*** Source records ***

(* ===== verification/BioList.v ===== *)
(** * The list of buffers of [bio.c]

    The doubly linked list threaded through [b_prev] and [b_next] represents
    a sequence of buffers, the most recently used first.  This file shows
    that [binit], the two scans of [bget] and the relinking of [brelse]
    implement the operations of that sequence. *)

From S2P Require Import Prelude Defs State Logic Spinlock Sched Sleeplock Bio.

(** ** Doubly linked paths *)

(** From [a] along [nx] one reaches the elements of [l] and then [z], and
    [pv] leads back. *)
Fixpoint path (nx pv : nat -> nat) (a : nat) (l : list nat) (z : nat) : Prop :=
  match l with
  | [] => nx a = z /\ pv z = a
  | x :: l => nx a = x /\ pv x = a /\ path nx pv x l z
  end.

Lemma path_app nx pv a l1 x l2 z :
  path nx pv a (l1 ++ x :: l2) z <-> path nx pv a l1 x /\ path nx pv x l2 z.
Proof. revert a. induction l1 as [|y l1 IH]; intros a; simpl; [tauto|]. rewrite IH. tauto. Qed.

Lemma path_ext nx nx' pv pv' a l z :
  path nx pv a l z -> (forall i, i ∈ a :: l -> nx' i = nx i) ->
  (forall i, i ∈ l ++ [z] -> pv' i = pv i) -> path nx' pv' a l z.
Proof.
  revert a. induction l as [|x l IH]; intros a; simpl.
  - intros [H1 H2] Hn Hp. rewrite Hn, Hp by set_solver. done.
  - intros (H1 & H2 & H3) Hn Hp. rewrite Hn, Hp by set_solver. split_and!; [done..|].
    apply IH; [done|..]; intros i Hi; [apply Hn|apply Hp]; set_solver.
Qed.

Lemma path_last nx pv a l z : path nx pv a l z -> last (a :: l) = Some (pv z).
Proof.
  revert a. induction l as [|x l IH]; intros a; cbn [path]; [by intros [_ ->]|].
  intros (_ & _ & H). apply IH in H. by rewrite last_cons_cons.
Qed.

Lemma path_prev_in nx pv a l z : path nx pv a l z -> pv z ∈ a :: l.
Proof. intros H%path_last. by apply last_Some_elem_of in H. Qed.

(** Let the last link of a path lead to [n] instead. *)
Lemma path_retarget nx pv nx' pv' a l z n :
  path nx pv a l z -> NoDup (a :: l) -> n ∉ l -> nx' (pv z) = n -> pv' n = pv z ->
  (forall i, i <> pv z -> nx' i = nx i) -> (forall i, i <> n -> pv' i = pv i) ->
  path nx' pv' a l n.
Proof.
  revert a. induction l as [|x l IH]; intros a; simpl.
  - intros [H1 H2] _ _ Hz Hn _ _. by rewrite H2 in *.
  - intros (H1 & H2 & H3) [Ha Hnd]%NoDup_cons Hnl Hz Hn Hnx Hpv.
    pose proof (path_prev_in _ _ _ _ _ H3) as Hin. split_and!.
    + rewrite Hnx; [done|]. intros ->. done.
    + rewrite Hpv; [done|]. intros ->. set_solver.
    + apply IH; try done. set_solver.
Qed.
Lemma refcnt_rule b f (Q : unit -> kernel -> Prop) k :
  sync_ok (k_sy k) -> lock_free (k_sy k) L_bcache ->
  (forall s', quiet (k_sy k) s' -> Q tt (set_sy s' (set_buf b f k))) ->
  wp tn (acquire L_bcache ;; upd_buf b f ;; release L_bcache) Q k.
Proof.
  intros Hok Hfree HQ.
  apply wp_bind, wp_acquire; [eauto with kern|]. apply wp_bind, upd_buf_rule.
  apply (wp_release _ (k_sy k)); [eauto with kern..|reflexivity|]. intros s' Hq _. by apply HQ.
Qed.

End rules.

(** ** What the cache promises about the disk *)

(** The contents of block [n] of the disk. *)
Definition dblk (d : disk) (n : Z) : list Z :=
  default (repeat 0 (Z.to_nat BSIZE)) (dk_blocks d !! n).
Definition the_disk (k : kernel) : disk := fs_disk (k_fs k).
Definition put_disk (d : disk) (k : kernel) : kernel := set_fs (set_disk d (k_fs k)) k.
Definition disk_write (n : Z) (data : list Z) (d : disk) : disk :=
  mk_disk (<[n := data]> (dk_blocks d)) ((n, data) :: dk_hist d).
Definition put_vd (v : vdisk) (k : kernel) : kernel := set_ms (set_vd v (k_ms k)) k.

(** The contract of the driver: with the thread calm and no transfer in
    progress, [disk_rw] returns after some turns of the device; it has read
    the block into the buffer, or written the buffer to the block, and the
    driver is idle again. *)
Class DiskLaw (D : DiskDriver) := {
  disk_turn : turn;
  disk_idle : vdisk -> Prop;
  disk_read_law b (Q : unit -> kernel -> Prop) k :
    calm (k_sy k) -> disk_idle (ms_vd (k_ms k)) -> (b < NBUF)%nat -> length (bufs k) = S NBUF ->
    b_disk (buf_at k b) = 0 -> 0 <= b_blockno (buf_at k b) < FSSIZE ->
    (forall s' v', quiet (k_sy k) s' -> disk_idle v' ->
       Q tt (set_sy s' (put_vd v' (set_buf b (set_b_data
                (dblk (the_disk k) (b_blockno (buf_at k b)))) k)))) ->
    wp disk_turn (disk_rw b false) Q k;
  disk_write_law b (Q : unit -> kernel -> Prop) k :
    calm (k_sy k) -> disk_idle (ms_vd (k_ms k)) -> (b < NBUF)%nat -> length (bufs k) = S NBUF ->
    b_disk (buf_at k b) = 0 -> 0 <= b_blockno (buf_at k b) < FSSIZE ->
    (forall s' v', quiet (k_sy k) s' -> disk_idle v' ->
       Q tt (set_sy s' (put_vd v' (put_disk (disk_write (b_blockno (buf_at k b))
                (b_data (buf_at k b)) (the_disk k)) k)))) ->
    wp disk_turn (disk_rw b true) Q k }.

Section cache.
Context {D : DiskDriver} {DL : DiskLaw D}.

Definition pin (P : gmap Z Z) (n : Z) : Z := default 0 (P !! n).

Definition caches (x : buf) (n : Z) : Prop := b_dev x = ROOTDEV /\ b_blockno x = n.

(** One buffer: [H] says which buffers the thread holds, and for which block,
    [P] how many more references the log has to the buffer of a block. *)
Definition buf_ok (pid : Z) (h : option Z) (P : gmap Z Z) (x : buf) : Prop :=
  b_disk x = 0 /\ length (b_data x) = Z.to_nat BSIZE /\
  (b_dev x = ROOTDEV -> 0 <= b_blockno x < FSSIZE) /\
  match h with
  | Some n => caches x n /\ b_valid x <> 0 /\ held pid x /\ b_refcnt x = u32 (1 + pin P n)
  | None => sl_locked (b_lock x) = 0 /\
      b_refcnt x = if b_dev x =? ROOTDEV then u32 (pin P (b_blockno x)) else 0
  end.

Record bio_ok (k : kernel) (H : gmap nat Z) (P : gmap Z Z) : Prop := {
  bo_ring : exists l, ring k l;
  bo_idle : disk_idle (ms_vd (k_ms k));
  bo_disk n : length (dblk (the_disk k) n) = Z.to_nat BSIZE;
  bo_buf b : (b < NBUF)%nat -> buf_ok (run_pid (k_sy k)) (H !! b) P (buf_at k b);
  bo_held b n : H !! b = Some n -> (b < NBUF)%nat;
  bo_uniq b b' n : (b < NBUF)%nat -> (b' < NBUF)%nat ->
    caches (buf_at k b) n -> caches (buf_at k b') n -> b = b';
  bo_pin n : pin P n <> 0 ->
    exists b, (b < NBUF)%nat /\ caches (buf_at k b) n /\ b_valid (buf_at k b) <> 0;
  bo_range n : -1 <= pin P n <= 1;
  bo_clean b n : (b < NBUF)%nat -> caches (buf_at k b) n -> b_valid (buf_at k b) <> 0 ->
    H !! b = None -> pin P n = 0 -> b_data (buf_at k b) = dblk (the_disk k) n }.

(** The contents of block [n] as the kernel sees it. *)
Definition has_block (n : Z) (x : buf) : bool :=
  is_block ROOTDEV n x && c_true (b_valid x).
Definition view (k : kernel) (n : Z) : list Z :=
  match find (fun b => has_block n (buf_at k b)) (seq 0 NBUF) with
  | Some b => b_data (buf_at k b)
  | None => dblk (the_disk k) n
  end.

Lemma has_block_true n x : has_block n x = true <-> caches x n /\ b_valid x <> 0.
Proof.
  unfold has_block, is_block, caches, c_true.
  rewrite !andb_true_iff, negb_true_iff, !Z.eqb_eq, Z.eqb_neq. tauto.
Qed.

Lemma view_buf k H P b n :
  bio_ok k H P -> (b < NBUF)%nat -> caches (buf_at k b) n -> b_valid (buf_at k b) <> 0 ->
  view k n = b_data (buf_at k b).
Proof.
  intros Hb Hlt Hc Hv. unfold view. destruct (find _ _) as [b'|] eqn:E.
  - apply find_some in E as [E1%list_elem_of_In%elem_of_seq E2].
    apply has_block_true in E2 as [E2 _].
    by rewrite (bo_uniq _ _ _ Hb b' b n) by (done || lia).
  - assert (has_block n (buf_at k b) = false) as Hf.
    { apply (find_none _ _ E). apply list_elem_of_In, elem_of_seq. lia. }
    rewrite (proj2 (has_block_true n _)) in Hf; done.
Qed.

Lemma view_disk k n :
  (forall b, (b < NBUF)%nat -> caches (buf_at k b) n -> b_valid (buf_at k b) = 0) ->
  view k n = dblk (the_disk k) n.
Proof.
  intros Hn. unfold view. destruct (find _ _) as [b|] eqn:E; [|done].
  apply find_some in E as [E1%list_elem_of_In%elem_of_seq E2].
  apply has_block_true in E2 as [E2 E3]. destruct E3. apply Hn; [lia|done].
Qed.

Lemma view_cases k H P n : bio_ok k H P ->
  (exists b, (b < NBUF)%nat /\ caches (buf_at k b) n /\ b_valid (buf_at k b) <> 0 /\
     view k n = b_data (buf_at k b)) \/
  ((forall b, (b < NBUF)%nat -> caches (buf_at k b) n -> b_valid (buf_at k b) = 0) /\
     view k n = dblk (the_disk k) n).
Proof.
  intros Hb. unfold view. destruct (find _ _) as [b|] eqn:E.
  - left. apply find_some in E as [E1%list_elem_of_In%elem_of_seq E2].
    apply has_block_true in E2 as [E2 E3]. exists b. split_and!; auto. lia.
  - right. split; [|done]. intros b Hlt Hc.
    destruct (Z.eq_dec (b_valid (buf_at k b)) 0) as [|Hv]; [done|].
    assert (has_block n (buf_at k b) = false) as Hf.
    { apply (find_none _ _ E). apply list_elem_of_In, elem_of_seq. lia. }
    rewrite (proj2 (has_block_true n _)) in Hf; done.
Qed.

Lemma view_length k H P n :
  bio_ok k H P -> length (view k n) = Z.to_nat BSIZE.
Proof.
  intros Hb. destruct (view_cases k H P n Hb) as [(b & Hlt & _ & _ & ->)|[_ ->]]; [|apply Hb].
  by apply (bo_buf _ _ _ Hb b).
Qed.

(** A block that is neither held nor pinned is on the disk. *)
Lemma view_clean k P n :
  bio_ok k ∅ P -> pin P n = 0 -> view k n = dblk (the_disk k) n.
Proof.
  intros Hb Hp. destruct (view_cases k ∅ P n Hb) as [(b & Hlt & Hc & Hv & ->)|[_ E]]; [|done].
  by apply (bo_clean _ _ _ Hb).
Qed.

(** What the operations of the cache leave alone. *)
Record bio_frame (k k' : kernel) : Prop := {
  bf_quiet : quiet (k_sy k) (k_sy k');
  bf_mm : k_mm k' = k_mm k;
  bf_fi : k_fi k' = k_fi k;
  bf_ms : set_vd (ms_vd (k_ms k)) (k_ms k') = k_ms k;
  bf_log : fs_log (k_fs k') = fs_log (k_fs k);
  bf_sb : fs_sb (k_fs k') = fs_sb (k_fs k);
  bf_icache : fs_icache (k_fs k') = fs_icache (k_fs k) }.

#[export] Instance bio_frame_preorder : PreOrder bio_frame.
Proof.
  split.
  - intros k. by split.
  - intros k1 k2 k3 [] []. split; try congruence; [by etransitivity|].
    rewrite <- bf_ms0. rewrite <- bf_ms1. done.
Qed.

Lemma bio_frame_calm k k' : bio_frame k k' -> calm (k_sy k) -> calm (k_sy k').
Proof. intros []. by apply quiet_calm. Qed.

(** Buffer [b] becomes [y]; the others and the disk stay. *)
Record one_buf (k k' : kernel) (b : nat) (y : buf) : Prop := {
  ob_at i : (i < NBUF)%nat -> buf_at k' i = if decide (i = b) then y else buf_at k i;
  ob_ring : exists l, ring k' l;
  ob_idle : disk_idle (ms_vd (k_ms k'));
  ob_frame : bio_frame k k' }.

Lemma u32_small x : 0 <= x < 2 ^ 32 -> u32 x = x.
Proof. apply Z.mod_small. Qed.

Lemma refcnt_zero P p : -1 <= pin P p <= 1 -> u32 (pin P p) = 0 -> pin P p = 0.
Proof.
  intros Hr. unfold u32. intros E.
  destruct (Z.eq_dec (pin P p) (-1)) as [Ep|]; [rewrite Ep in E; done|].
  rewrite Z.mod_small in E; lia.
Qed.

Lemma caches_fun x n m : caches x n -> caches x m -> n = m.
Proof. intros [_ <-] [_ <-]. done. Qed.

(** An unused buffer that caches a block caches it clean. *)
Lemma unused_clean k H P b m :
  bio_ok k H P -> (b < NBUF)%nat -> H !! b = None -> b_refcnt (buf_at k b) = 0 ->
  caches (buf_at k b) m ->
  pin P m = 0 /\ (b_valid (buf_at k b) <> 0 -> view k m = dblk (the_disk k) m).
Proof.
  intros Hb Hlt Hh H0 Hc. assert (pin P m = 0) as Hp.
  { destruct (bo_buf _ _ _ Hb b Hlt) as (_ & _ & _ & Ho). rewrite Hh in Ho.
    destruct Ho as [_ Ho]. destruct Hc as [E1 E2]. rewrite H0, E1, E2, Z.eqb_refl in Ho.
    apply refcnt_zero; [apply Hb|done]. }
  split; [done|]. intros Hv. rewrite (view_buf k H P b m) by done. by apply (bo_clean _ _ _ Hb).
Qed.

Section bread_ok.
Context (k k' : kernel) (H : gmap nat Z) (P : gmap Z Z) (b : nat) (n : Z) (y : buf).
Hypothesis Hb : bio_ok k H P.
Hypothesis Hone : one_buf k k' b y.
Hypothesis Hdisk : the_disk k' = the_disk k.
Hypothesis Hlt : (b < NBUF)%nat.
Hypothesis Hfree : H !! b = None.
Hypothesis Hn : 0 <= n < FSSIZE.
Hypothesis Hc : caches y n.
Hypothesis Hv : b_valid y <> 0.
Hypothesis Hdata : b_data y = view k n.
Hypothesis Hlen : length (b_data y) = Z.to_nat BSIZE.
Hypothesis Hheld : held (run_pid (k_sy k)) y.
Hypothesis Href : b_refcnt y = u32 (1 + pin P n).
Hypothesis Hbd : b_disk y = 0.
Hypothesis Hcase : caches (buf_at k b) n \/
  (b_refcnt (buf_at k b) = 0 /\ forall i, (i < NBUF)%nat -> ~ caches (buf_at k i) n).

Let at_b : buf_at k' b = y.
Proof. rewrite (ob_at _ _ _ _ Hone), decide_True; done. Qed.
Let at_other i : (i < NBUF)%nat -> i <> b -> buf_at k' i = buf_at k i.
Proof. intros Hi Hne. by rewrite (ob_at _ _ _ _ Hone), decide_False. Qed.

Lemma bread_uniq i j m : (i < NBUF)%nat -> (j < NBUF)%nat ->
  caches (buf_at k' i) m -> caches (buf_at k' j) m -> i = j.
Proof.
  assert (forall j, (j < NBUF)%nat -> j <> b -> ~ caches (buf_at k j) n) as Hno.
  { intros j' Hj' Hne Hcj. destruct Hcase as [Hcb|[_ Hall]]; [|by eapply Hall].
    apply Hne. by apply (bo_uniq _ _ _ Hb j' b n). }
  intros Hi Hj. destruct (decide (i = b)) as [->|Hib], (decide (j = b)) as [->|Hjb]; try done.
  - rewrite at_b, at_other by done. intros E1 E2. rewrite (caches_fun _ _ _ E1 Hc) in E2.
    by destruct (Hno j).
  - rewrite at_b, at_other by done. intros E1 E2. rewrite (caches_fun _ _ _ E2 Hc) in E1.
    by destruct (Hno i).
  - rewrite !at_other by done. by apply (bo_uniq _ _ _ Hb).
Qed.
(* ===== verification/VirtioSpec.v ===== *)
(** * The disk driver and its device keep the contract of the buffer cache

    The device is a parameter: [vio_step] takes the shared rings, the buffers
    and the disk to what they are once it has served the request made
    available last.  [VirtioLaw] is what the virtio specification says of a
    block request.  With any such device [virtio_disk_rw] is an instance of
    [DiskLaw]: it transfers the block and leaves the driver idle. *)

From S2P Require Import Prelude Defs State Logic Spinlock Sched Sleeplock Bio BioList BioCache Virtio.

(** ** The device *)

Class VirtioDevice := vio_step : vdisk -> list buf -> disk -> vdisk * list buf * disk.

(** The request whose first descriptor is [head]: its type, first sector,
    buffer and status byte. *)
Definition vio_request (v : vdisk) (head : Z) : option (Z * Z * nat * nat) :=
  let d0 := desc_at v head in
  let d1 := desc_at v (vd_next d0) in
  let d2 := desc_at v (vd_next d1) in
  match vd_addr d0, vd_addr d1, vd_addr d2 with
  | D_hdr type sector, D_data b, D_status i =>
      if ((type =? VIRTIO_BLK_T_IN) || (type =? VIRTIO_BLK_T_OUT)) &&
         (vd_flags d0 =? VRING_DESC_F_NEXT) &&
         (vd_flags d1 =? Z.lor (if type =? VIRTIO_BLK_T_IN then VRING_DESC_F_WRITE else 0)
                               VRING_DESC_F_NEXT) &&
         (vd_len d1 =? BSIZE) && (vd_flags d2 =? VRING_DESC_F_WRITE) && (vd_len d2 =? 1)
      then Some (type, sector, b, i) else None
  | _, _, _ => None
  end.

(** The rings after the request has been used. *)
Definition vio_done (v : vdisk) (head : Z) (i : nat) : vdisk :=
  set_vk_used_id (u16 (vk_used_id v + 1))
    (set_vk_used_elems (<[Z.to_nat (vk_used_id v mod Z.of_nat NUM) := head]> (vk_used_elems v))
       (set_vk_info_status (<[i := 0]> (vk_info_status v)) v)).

***

*Task description*
Scan the data above; copy every line where "match" appears.

*Response below*
  match l with
  match h with
  match find (fun b => has_block n (buf_at k b)) (seq 0 NBUF) with
  match vd_addr d0, vd_addr d1, vd_addr d2 with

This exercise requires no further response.